Over the course of reporting, I spoke with more than two dozen current and former Journal staffers, whose opinions of the paper’s new editor run the gamut from savior to villain. “She’s a bit of a Daenerys Targaryen, where it was all optimistic. She was a hero freeing us from pronouns and attributions. But now we’ve realized she was put here to slash the Journal down to size and turn us into a metrics-obsessed, subscriber-obsessed, churn-reduction factory,” said one current reporter. Said another: “She may be improving the journalism, while seriously hurting the journalists.”
“There’s no point in me setting out a vision and then going, ‘But we’re just going to carry on doing everything we’ve done before,’” Tucker said. “Everyone said when I got here, We’ve got to change, we’ve got to change. But I’m not naive. I know that everyone says that until it affects them, and then they don’t like it so much.”
Staffers in the Journal’s DC bureau had been anticipating cuts for months; in October, bureau chief Paul Beckett was reassigned, allegedly because he refused to implement them. They were not, however, expecting a “red wedding,” as one staffer described the events of February 1, which was when managing editor Liz Harris, Tucker’s No. 2, went down to the nation’s capital to announce a restructuring of the Washington bureau.

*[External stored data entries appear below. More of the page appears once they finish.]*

(* ===== verification/Hart.v ===== *)
(** * Hart initialisation and the PMP image of a domain

    Models lib/sbi/sbi_hart.c: mstatus and delegation set-up, detection of the
    hart's features, programming of the PMP entries from the regions of the
    hart's domain, and the switch to the next mode.

    The theorems show that the PMP entries written by sbi_hart_pmp_configure
    make the hardware decide S- and U-mode accesses the way
    sbi_domain_check_addr does, and what the feature detection finds. *)

From Stdlib Require Import ZArith Lia.
From stdpp Require Import base tactics list gmap numbers.
From S2P Require Import Prelude SbiDefs Bitops Scratch Domain Csr.

Definition CSR_MSTATUS : Z := 0x300.
Definition CSR_MEDELEG : Z := 0x302.
Definition CSR_MIDELEG : Z := 0x303.
Definition CSR_MIE : Z := 0x304.
Definition CSR_MEPC : Z := 0x341.
Definition CSR_FCSR : Z := 0x003.
Definition CSR_UIE : Z := 0x004.
Definition CSR_UTVEC : Z := 0x005.
Definition CSR_USCRATCH : Z := 0x040.
Definition CSR_SIE : Z := 0x104.
Definition CSR_STVEC : Z := 0x105.
Definition CSR_SCOUNTEREN : Z := 0x106.
Definition CSR_SSCRATCH : Z := 0x140.
Definition CSR_SATP : Z := 0x180.
Definition CSR_TIME : Z := 0xc01.

Definition MSTATUS_MPIE : Z := 0x80.
Definition MSTATUS_MPP : Z := 0x1800.
Definition MSTATUS_FS : Z := 0x6000.
Definition MSTATUS_VS : Z := 0x1800000.
Definition MSTATUS_MPV : Z := 0x8000000000.

Definition SBI_HART_HAS_SCOUNTEREN : Z := 1.
Definition SBI_HART_HAS_MCOUNTEREN : Z := 2.
Definition SBI_HART_HAS_MCOUNTINHIBIT : Z := 4.
Definition SBI_HART_HAS_TIME : Z := 8.

Definition CAUSE_MISALIGNED_FETCH : Z := 0x0.
Definition CAUSE_BREAKPOINT : Z := 0x3.
Definition CAUSE_USER_ECALL : Z := 0x8.
Definition CAUSE_VIRTUAL_SUPERVISOR_ECALL : Z := 0xa.
Definition CAUSE_FETCH_PAGE_FAULT : Z := 0xc.
Definition CAUSE_LOAD_PAGE_FAULT : Z := 0xd.
Definition CAUSE_STORE_PAGE_FAULT : Z := 0xf.
Definition CAUSE_FETCH_GUEST_PAGE_FAULT : Z := 0x14.
Definition CAUSE_LOAD_GUEST_PAGE_FAULT : Z := 0x15.
Definition CAUSE_VIRTUAL_INST_FAULT : Z := 0x16.
Definition CAUSE_STORE_GUEST_PAGE_FAULT : Z := 0x17.
(** A firmware counter counts its event: when sbi_pmu_ctr_cfg_match with
    clear and auto-start returns counter [c] for a firmware event, [c] was a free
    firmware counter of the mask, and after any stream of firmware events reading
    it gives the number of events of that kind in the stream, modulo 2^64. *)
Theorem pmu_fw_counter_counts hartid hw xlate s base mask flags event_idx data c s1 codes :
  pmu_inv hartid hw s -> fw_request hw base mask flags event_idx ->
  sbi_pmu_ctr_cfg_match hartid xlate base mask flags event_idx data s = (Ret c, s1) -> 0 <= c ->
  Forall (λ e, 0 <= e < 22) codes ->
  hw < c < hw + 16 /\ active_at hartid s c = Some SBI_PMU_EVENT_IDX_INVALID /\
  truthy (Z.land (shl64 1 c) (shl64 mask base)) = true /\
  exists s2, incr_all hartid codes s1 = (Ret tt, s2) /\
    sbi_pmu_ctr_read hartid c s2 =
      (Ret (0, Some (u64 (occurrences (get_cidx_code event_idx) codes))), s2).
Proof.
  intros I R E Hc Hall. destruct (get_cidx_u32 event_idx) as [Eu1 Eu2].
  destruct (cfg_fw_run hartid hw xlate s base mask flags event_idx data I R)
    as (r & s' & E' & I' & [[-> _]|(Hr & Hfree & Hbit & Ha & Hf)]); rewrite E in E'; injection E' as -> ->;
    [done|].
  split; [done|]. split; [done|]. split; [done|].
  assert (Hcode : 0 <= get_cidx_code event_idx < 22).
  { split; [apply Z.land_nonneg; lia|apply R]. }
  destruct (incr_all_run hartid hw s' codes (get_cidx_code event_idx) 0 I' Hall Hcode Hf ltac:(unfold is_u64; lia))
    as (s2 & E2 & I2 & A2 & _ & F2).
  exists s2. split; [done|].
  apply (read_fw_run hartid hw s2 r (u32 event_idx)
    (FwEvent (u64 (0 + occurrences (get_cidx_code event_idx) codes)) true)); [done| | | | |].
  - pose proof (pi_hw _ _ _ I) as [_ ?]. lia.
  - unfold active_at in *. by rewrite A2.
  - intros Hx. rewrite Hx in Eu2. rewrite <- Eu2 in Hcode. vm_compute in Hcode. destruct Hcode as [_ Hcode]. discriminate.
  - rewrite Eu1. apply R.
  - by rewrite Eu2.
Qed.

News of the layoffs—which had leakedto other outlets in the days prior—came at 9 a.m., when Harris sent an email inviting the bureau to a conference room for a meeting set to last only 10 minutes. There, Harris, flanked by three other suits, read the news of the reorganization from a piece of paper, but staffers struggled to hear over the wail of a nearby motorcade. “Speak up!” they shouted. Harris kept talking over the noise, telling staff that those impacted would “receive an invitation to meet with us individually today.” She didn’t take any questions. Later, staff watched colleagues get up one by one to meet with HR. By the end of the day, at least 30 staffers were gone; some were told they could apply for other positions. People were crying in the newsroom. Tucker and her team were seen as oblivious to what damage they’d caused, and clueless about how they could’ve done this better.
“Any job loss is bad for the people involved. But at the end of the day, the net total of jobs that we closed in DC was 16, and there were over 90 people in that office,” Tucker said. “We created a bunch of new jobs, as well,” she added. “It wasn’t just slash and burn.”